Task instructions: The answer must be the full listing, restated word for word.

=== Begin Enclosure ===

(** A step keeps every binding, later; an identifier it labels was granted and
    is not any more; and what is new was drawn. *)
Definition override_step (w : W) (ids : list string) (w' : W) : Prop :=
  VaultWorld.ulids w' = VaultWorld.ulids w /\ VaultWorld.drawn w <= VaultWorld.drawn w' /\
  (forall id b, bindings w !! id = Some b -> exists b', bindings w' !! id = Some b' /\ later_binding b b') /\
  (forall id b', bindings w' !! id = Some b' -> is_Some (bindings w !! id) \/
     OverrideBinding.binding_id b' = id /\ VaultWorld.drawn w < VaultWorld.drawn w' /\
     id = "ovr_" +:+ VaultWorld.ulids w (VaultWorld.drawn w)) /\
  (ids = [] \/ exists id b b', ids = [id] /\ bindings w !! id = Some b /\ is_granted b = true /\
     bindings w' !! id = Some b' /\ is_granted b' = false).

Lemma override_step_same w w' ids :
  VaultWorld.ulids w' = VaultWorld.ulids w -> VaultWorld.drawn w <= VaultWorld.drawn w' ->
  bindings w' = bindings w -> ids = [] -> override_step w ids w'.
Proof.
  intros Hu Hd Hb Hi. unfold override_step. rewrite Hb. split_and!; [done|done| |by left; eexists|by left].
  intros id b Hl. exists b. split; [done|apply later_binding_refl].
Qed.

=== End Enclosure ===

Reply:
(** A step keeps every binding, later; an identifier it labels was granted and
    is not any more; and what is new was drawn. *)
Definition override_step (w : W) (ids : list string) (w' : W) : Prop :=
  VaultWorld.ulids w' = VaultWorld.ulids w /\ VaultWorld.drawn w <= VaultWorld.drawn w' /\
  (forall id b, bindings w !! id = Some b -> exists b', bindings w' !! id = Some b' /\ later_binding b b') /\
  (forall id b', bindings w' !! id = Some b' -> is_Some (bindings w !! id) \/
     OverrideBinding.binding_id b' = id /\ VaultWorld.drawn w < VaultWorld.drawn w' /\
     id = "ovr_" +:+ VaultWorld.ulids w (VaultWorld.drawn w)) /\
  (ids = [] \/ exists id b b', ids = [id] /\ bindings w !! id = Some b /\ is_granted b = true /\
     bindings w' !! id = Some b' /\ is_granted b' = false).

Lemma override_step_same w w' ids :
  VaultWorld.ulids w' = VaultWorld.ulids w -> VaultWorld.drawn w <= VaultWorld.drawn w' ->
  bindings w' = bindings w -> ids = [] -> override_step w ids w'.
Proof.
  intros Hu Hd Hb Hi. unfold override_step. rewrite Hb. split_and!; [done|done| |by left; eexists|by left].
  intros id b Hl. exists b. split; [done|apply later_binding_refl].
Qed.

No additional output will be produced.